Les fresques autour desquelles tourne toute l’histoire du roman qui a valu à Marco Santagata le prix Campiello en 2003, Il maestro dei santi pallidi, existent réellement. Elles décorent deux petites églises de montagne dans les Apennins près de Modène: les figures de l’oratoire des saints Fabiano et Sebastiano dans le village de Riva sont, dans la fiction, les premières que le petit Cinìn voit dans sa vie et qui, dès la première rencontre, lui insufflent l’amour de la peinture. Les fresques de la petite église de Monteforte, en revanche, sont celles que Cinìn peindra vers la fin de l’histoire, après avoir vécu une série de circonstances fortuites qui transformeront le pauvre gardien de vaches en un maître reconnu et passionné. Il s’agit de cycles modestes réalisés par des mains inconnues, l’œuvre de deux peintres distincts qui travaillaient au milieu du XVe siècle, dans un langage nettement vernaculaire, de peintres montagnards encore liés à des modes archaïques, substantiellement exclus de ce qui se passait à la même époque dans les villes de la plaine, ou tout au plus capables d’en percevoir un écho faible et étouffé. Nous ne connaissons pas les noms du maître de La Riva et du maître de Monteforte: c’est Marco Santagata qui leur a inventé une histoire, en esquissant la personnalité de Giberto della Porretta et de son élève, le pauvre Cinìn, qui deviendra le très estimé maître Gennaro et qui, à la suite d’une longue série de vicissitudes, se retrouvera à la tête de l’entreprise.longue série de vicissitudes dignes d’un roman picaresque, trouvera la première occasion importante de sa carrière dans la décoration à fresque du petit oratoire de Monteforte, commandée par la comtesse de Renno.

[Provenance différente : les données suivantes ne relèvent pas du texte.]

(* ===== verification/Reap.v ===== *)
(** * sys/sched.c: the end of a process

    [sched_terminate] marks a process; the next tick that comes across it destroys its
    context, gives its control block back to the heap and takes it out of the queue.
    The theorem composes the scheduler with the heap, the contexts and the frames. *)

From S2P Require Export SchedProps HeapProps VmmDestroy VmmData.

(** ** Closing the gap in the array *)

Definition shift_step (k : Z) (c : cpu_sched_t) : cpu_sched_t := proc_set k (proc_get c (k + 1)) c.

Lemma shift_loop l2 : forall l1 t c pad,
  procs c = l1 ++ t :: l2 ++ pad ->
  exists x, for_pure (length l2) (Z.of_nat (length l1)) 1 shift_step c = with_procs (l1 ++ l2 ++ x :: pad) c.
Proof.
  induction l2 as [|y l2 IH]; intros l1 t c pad Hc; cbn [length for_pure].
  - exists t. unfold with_procs. cbn [app] in *. rewrite <-Hc. by destruct c.
  - cbn [app] in Hc. set (k := Z.of_nat (length l1)).
    assert (Hy : proc_get c (k + 1) = y).
    { unfold proc_get. rewrite Hc, lookup_app_r by lia.
      replace (Z.to_nat (k + 1) - length l1)%nat with 1%nat by lia. done. }
    set (c' := shift_step k c).
    assert (Hc' : procs c' = (l1 ++ [y]) ++ y :: l2 ++ pad).
    { unfold c', shift_step. rewrite Hy. unfold proc_set, with_procs. cbn [procs]. rewrite Hc.
      unfold k. rewrite Nat2Z.id, insert_app_r_alt by lia.
      replace (length l1 - length l1)%nat with 0%nat by lia. by rewrite <-app_assoc. }
    destruct (IH (l1 ++ [y]) y c' pad Hc') as [x Hx]. exists x.
    replace (k + 1) with (Z.of_nat (length (l1 ++ [y]))) by (rewrite length_app; cbn; lia).
    rewrite Hx, <-app_assoc. done.
Qed.

(** The scheduler of a CPU after the process behind [l1] was taken out. *)
Definition removed (l : list Z) (c : cpu_sched_t) : cpu_sched_t :=
  with_count (Z.of_nat (length l))
    (with_procs (l ++ replicate (Z.to_nat PROC_MAX_PROCS_PER_CPU - length l) NULL) c).

Lemma queue_removed c l1 t l2 :
  queue c (l1 ++ t :: l2) -> queue (removed (l1 ++ l2) c) (l1 ++ l2).
Proof.
  intros [_ _ Hr Hnd Hn]. rewrite length_app in Hr. cbn [length] in Hr.
  split; [done|done|rewrite length_app; lia| |].
  - apply NoDup_app in Hnd as (H1 & H2 & [_ H3]%NoDup_cons). apply NoDup_app. split_and!; [done| |done].
    intros x Hx Hx2. apply (H2 x Hx), elem_of_cons. by right.
  - intros Hin. apply Hn. rewrite elem_of_app, elem_of_cons. rewrite elem_of_app in Hin. tauto.
Qed.

Lemma close_gap c l1 t l2 :
  queue c (l1 ++ t :: l2) -> current_pid c = Z.of_nat (length l1) ->
  let c1 := shift_down c in
  let c2 := proc_set (w32 (count c1 - 1)) NULL c1 in
  with_count (w32 (count c2 - 1)) c2 = removed (l1 ++ l2) c.
Proof.
  intros [Hp Hc Hr _ _] Hk. set (pad := replicate _ _) in Hp.
  assert (Hlen : length (l1 ++ t :: l2) = (length l1 + S (length l2))%nat) by (by rewrite length_app).
  unfold PROC_MAX_PROCS_PER_CPU in *.
  assert (Hw : w32 (count c - 1) = Z.of_nat (length l1 + length l2)) by (rewrite w32_id; lia).
  assert (Hs : exists x, shift_down c = with_procs (l1 ++ l2 ++ x :: pad) c).
  { unfold shift_down. rewrite Hk, Hw.
    replace (Z.to_nat (Z.of_nat (length l1 + length l2) - Z.of_nat (length l1))) with (length l2) by lia.
    apply (shift_loop l2 l1 t). rewrite Hp, <-app_assoc. done. }
  destruct Hs as [x Hs]. cbv zeta. rewrite Hs. cbn [count with_procs proc_set]. rewrite Hw.
  unfold removed, proc_set, with_count, with_procs. cbn [procs procs_at current_pid s_lock].
  rewrite length_app. f_equal. rewrite Nat2Z.id, app_assoc, insert_app_r_alt by (rewrite length_app; lia).
  rewrite length_app. replace (length l1 + length l2 - (length l1 + length l2))%nat with 0%nat by lia.
  cbn [list_insert]. f_equal. unfold pad. rewrite Hlen.
  replace (Z.to_nat PROC_MAX_PROCS_PER_CPU - (length l1 + length l2))%nat
    with (S (Z.to_nat 512 - (length l1 + S (length l2)))) by (unfold PROC_MAX_PROCS_PER_CPU; lia).
  done.
Qed.

(** ** What is destroyed *)

Section Reap.
Context {FA : FrameAlloc} {FL : FrameAllocLaws} {FF : FrameFreeLaws}.

(** What process [t] owns: the context [c] of the page map [pm] with its regions, and the
    block of the heap that holds its control block. *)
Record process_owns (s : machine) (t c pm : Z) (regs : list region) (fl : list (Z * Z)) (lo hi n : Z) : Prop :=
  ProcessOwns {
    po_ctx : vctx_ok s c pm regs;
    po_heap : heap_ok s fl lo hi;
    po_low : hi <= hhdm_offset s;
    po_block : block_size (mem s) (t - sizeof_block) = n /\ 0 <= n;
    po_inside : lo <= t - sizeof_block /\ t + n <= hi;
    po_apart : apart (t - sizeof_block, n) fl }.

Lemma process_owns_same s s' t c pm regs fl lo hi n :
  process_owns s t c pm regs fl lo hi n -> mem s' = mem s -> hhdm_offset s' = hhdm_offset s ->
  pmm s' = pmm s -> heap s' = heap s -> process_owns s' t c pm regs fl lo hi n.
Proof.
  intros [H1 [G1 G2 G3] H3 H4 H5 H6] Hm Hh Hp Hhp.
  split; rewrite ?Hm, ?Hh; try done; [by apply (vctx_same_memory s)|].
  split; rewrite ?Hm, ?Hhp; done.
Qed.

(** The heap lies below the direct map, where the page tables and contexts do not write. *)
Lemma heap_kept s s' fl lo hi a :
  heap_ok s fl lo hi -> lo <= a -> a + sizeof_block <= hi ->
  heap s' = heap s -> (forall x, x < hi -> load8 (mem s') x = load8 (mem s) x) ->
  heap_ok s' fl lo hi /\ block_size (mem s') a = block_size (mem s) a.
Proof.
  intros [H1 H2 H3] Ha Hb Hh Hm. split.
  - split; [done|done|]. rewrite Hh. apply (seg_frame (mem s) _ _ _ _ lo hi); [done| |done].
    intros x Hx. apply Hm. lia.
  - apply load64_ext. intros x Hx. apply Hm. unfold sizeof_block in Hb. lia.
Qed.

(** [vunmap] refuses an address inside a page. *)
Definition unmapped (pm t : Z) (tr : Z -> option Z) : Z -> option Z :=
  if has t (PAGE_SIZE - 1) then tr else set_page 0 t tr.

Lemma vunmap_any s pm t :
  fa_inv s -> pt_ok s pm ->
  wp (vunmap pm t) (fun _ s' =>
    fa_inv s' /\ pt_ok s' pm /\ (forall f, fa_owned s' f <-> fa_owned s f) /\
    (forall v, lookup s' pm v = unmapped pm t (lookup s pm) v) /\ kept pm s s') s.
Proof.
  intros Hi Hpt. unfold unmapped. destruct (has t (PAGE_SIZE - 1)) eqn:Ht.
  - unfold wp, vunmap. rewrite Ht, orb_true_r. split_and!; try done.
  - eapply wp_mono; [apply (wp_and (vunmap pm t) _ _ s (vunmap_spec (client_page s) pm t s Hi Hpt ltac:(done) Ht) (vunmap_owned pm t s Hi Hpt Ht))|].
    intros r s' [[_ Hu] [Ho _]]. split_and!; try apply Hu; [done|].
    exact (kept_updates pm s s' _ _ (table_path_is_path t) Hu).
Qed.

(** [kfree] in a heap below the direct map is none of the frame allocator's business. *)
Lemma kfree_below fuel s pm fl t lo hi n :
  fa_inv s -> pt_ok s pm -> heap_ok s fl lo hi -> hi <= hhdm_offset s ->
  block_size (mem s) (t - sizeof_block) = n -> 0 <= n -> lo <= t - sizeof_block -> t + n <= hi ->
  apart (t - sizeof_block, n) fl -> (length fl < fuel)%nat ->
  wp (kfree fuel t) (fun _ s' =>
    heap_ok s' (ff_free (t - sizeof_block, n) fl) lo hi /\ heap_others s' = heap_others s /\
    fa_inv s' /\ pt_ok s' pm /\ (forall f, fa_owned s' f <-> fa_owned s f) /\
    (forall v, lookup s' pm v = lookup s pm v) /\
    forall u, client_page s u -> node_agree (mem s) (mem s') u) s.
Proof.
  intros Hi Hpt Hheap Hlow Hbs Hn Hlo Hhi Hap Hf.
  assert (Ht : t = t - sizeof_block + sizeof_block) by lia. rewrite Ht at 1.
  eapply wp_mono.
  { apply (kfree_spec fuel s fl (t - sizeof_block) n lo hi Hheap Hbs Hn);
      [done|unfold sizeof_block; lia|exact Hap|exact Hf]. }
  intros [] s' (Hheap' & Ho & Hm).
  assert (Hb : forall a, hhdm_offset s <= a -> load8 (mem s') a = load8 (mem s) a).
  { intros a Ha. apply Hm. cbn [fst snd]. unfold sizeof_block in *. intros [?|(b & k & Hb & ?)]; [lia|].
    pose proof (spaced_in _ _ _ _ _ (hp_spaced _ _ _ _ Hheap) Hb). unfold sizeof_block in *. lia. }
  destruct (high_grown s s' Hi) as (Hi' & Hown & Hg); [unfold heap_others in Ho; congruence..|done|].
  destruct (grown_page s s' pm Hpt Hg) as (Hpt' & _ & Hlk). split_and!; try done.
  intros u Hu a. by apply (gw_bytes _ _ Hg).
Qed.

(** [kmalloc] in such a heap, as far as its callers see it. *)
Lemma kmalloc_below fuel s fl lo hi size :
  heap_ok s fl lo hi -> hi <= hhdm_offset s -> 0 < size -> size + 8 < 2 ^ 64 -> (length fl < fuel)%nat ->
  wp (kmalloc fuel size) (fun r s' =>
    (r = NULL /\ s' = s /\ forall a n, (a, n) ∈ fl -> n < ALIGN_UP size 8) \/
    (exists n fl', heap_ok s' fl' lo hi /\ size <= n /\ block_size (mem s') (r - sizeof_block) = n /\
       lo <= r - sizeof_block /\ r + n <= hi /\ apart (r - sizeof_block, n) fl' /\
       covered fl r /\ (length fl' <= length fl)%nat /\ heap_others s' = heap_others s /\
       forall a, hhdm_offset s <= a -> load8 (mem s') a = load8 (mem s) a)) s.
Proof.
  intros Hheap Hlow Hs Hb Hf. eapply wp_mono; [by apply (kmalloc_block_spec fuel size fl lo hi s)|].
  intros r s' [(-> & -> & Hno)|(a & n & fl' & -> & Hsz & Hbs & Hheap' & Hlo & Hhi & Hap & Hcov & _ & _ & Ho & Hm & Hlen)];
    [by left|right]. exists n, fl'.
  replace (a + sizeof_block - sizeof_block) with a by lia. split_and!; try done.
  - apply Hcov. unfold sizeof_block. lia.
  - intros x Hx. apply Hm. intros (b & k & Hin & ?).
    pose proof (spaced_in _ _ _ _ _ (hp_spaced _ _ _ _ Hheap) Hin). lia.
Qed.

(** From [s] to [s'] the process [t] of CPU [i] is gone, [l'] are the others. *)
Record reaped (i : Z) (s : machine) (t c pm : Z) (regs : list region) (fl : list (Z * Z)) (lo hi n : Z)
    (l' : list Z) (s' : machine) : Prop := Reaped {
  rp_inv : fa_inv s';
  rp_pt : pt_ok s' pm;
  rp_heap : heap_ok s' (ff_free (t - sizeof_block, n) fl) lo hi;
  rp_owned : forall f, fa_owned s' f <-> fa_owned s f /\ page_at s f ∉ ctx_nodes c regs;
  rp_lookup : forall v, lookup s' pm v = unmapped pm t (lookup s pm) v;
  rp_bytes : forall u, client_page s u -> not_table s pm u -> u ∉ ctx_nodes c regs ->
      node_agree (mem s) (mem s') u;
  rp_hhdm : hhdm_offset s' = hhdm_offset s;
  rp_sched : sched s' = sched (set_sched_at i (removed l' (sched_at i s))
               (set_pcbs (delete t (pcbs (sched s))) s)) }.

(** The three calls that destroy the process. *)
Lemma destroy_spec fuel s t c pm regs fl lo hi n :
  process_owns s t c pm regs fl lo hi n -> p_vctx (pcb_at s t) = c -> p_pagemap (pcb_at s t) = pm ->
  (length regs < fuel)%nat -> (length fl < fuel)%nat ->
  wp (vdestroy fuel c ;;; vunmap pm t ;;; kfree fuel t) (fun _ s' =>
    fa_inv s' /\ pt_ok s' pm /\ heap_ok s' (ff_free (t - sizeof_block, n) fl) lo hi /\
    (forall f, fa_owned s' f <-> fa_owned s f /\ page_at s f ∉ ctx_nodes c regs) /\
    (forall v, lookup s' pm v = unmapped pm t (lookup s pm) v) /\
    (forall u, client_page s u -> not_table s pm u -> u ∉ ctx_nodes c regs ->
      node_agree (mem s) (mem s') u) /\
    hhdm_offset s' = hhdm_offset s /\ sched s' = sched s) s.
Proof.
  intros [Hctx Hheap Hlow [Hbs Hn] Hin Hap] Hc Hpm Hf1 Hf2.
  pose proof (hp_bounds _ _ _ _ Hheap) as [Hlo Hhi]. unfold sizeof_block in Hin.
  wp_step. eapply wp_mono; [by apply (vdestroy_spec fuel s c pm regs)|]. cbv beta. intros [] s1 H1.
  pose proof (gb_others _ _ _ _ H1) as Ho1. pose proof (others_hhdm _ _ Ho1) as Hh1.
  wp_step. eapply wp_mono; [apply (vunmap_any s1 pm t (gb_inv _ _ _ _ H1) (gb_pt _ _ _ _ H1))|]. cbv beta.
  intros r s2 (Hi2 & Hpt2 & Hown2 & Hlk2 & Hk2).
  pose proof (k_globals _ _ _ Hk2) as Hg2.
  assert (Hm2 : forall x, x < hi -> load8 (mem s2) x = load8 (mem s) x).
  { intros x Hx. rewrite (k_low _ _ _ Hk2) by lia. apply (gb_low _ _ _ _ H1). lia. }
  destruct (heap_kept s s2 fl lo hi (t - sizeof_block) Hheap) as [Hheap2 Hbs2];
    [unfold sizeof_block; lia..|unfold globals, others in *; congruence|done|].
  assert (Hh2 : hhdm_offset s2 = hhdm_offset s) by (rewrite (globals_hhdm _ _ Hg2); done).
  eapply wp_mono; [apply (kfree_below fuel s2 pm fl t lo hi n); try done; unfold sizeof_block in *; try lia; by rewrite Hbs2|].
  cbv beta. intros [] s3 (Hheap3 & Ho3 & Hi3 & Hpt3 & Hown3 & Hlk3 & Hu3).
  assert (Hel : forall u, u ∈ (rg_node <$> regs) ++ [c] <-> u ∈ ctx_nodes c regs).
  { intros u. unfold ctx_nodes. rewrite elem_of_app, list_elem_of_singleton, elem_of_cons. tauto. }
  split_and!; try done.
  - intros f. by rewrite Hown3, Hown2, (gb_owned _ _ _ _ H1), Hel.
  - intros v. rewrite Hlk3, Hlk2. unfold unmapped, set_page.
    destruct (has t _); [|case_decide; [done|]]; by rewrite (gb_lookup _ _ _ _ H1).
  - intros u Hu Hnt Hnin. rewrite <-Hel in Hnin.
    assert (Hu1 : client_page s1 u) by (by apply (gives_back_client s pm _ s1 u H1)).
    assert (Hnt1 : not_table s1 pm u) by (by apply (gb_tables _ _ _ _ H1)).
    apply (node_agree_trans _ (mem s1)); [by apply (gb_bytes _ _ _ _ H1)|].
    apply (node_agree_trans _ (mem s2)); [by apply (k_bytes _ _ _ Hk2)|]. apply Hu3.
    by apply (kept_client pm s1).
  - unfold heap_others in Ho3. congruence.
  - unfold heap_others, globals, others in *. congruence.
Qed.

Lemma wp_tail {A B C D} (m1 : K A) (m2 : K B) (m3 : K C) (k : K D) Q s :
  wp (m1 ;;; m2 ;;; m3) (fun _ s' => wp k Q s') s -> wp (m1 ;;; m2 ;;; m3 ;;; k) Q s.
Proof.
  unfold wp, bind. destruct (m1 s) as [? s1| | |]; try done.
  destruct (m2 s1) as [? s2| | |]; try done. by destruct (m3 s2).
Qed.

Lemma reap_spec fuel i s t c pm regs fl lo hi n l1 l2 :
  process_owns s t c pm regs fl lo hi n -> p_vctx (pcb_at s t) = c -> p_pagemap (pcb_at s t) = pm ->
  (length regs < fuel)%nat -> (length fl < fuel)%nat -> cpu_known i s ->
  queue (sched_at i s) (l1 ++ t :: l2) -> current_pid (sched_at i s) = Z.of_nat (length l1) ->
  wp (reap fuel i t) (fun _ s' => reaped i s t c pm regs fl lo hi n (l1 ++ l2) s') s.
Proof.
  intros Hpo Hc Hpm Hf1 Hf2 Hk Hq Hcur. unfold reap. wp_step. wp_step. cbv beta. rewrite Hc, Hpm.
  apply wp_tail. eapply wp_mono; [by apply (destroy_spec fuel s t c pm regs fl lo hi n)|]. cbv beta.
  intros [] s3 (H1 & H2 & H3 & H4 & H5 & H6 & H7 & H8). wp_steps. unfold update_sched. wp_steps.
  set (s4 := set_pcbs _ s3).
  assert (Es : sched s4 = sched (set_pcbs (delete t (pcbs (sched s))) s)) by (unfold s4, set_pcbs; cbn; by rewrite H8).
  assert (Hk4 : cpu_known i s4) by (unfold cpu_known; rewrite Es; exact Hk).
  assert (Ec : sched_at i s4 = sched_at i s) by (unfold sched_at; rewrite Es; done).
  rewrite !sched_at_set, !set_sched_at_twice by (by rewrite ?cpu_known_set).
  rewrite Ec, (close_gap (sched_at i s) l1 t l2 Hq Hcur).
  assert (Em : mem (set_sched_at i (removed (l1 ++ l2) (sched_at i s)) s4) = mem s3) by done.
  set (s5 := set_sched_at i (removed (l1 ++ l2) (sched_at i s)) s4) in *.
  destruct (same_memory s3 s5 pm H1 H2 Em eq_refl eq_refl) as (Hi5 & Ho5 & Hpt5 & _ & Hlk5).
  split; [done|done|by destruct H3; split|intros f; by rewrite Ho5|intros v; by rewrite Hlk5|done|done|].
  unfold s5, set_sched_at. cbn [sched set_sched]. by rewrite Es.
Qed.
End Reap.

Mais avant d’entrer dans l’atelier de Maître Giberto, le jeune Cinìn était entré chez les domestiques de la comtesse. Et il en était tombé amoureux: et pour lui, qui entre-temps s’était mis à dessiner, copiant les figures de l’église de Renno partout, au fusain, sur toutes les pierres qui passaient à sa portée, la comtesse était devenue une sorte d’obsession monomaniaque. “Il cessa de copier les saints et les animaux, et sur toutes les surfaces qu’il pouvait trouver, il se mit à dessiner l’image de la Madone avec une fureur obsessionnelle: le visage ovale, les grands yeux, le nez droit et un point noir au milieu du front”. Pendant une bonne partie du roman, le seul dessin que Cinìn trace sur les pierres est le visage de la Madone, qui prend la forme du profil noble et délicat de la comtesse blonde.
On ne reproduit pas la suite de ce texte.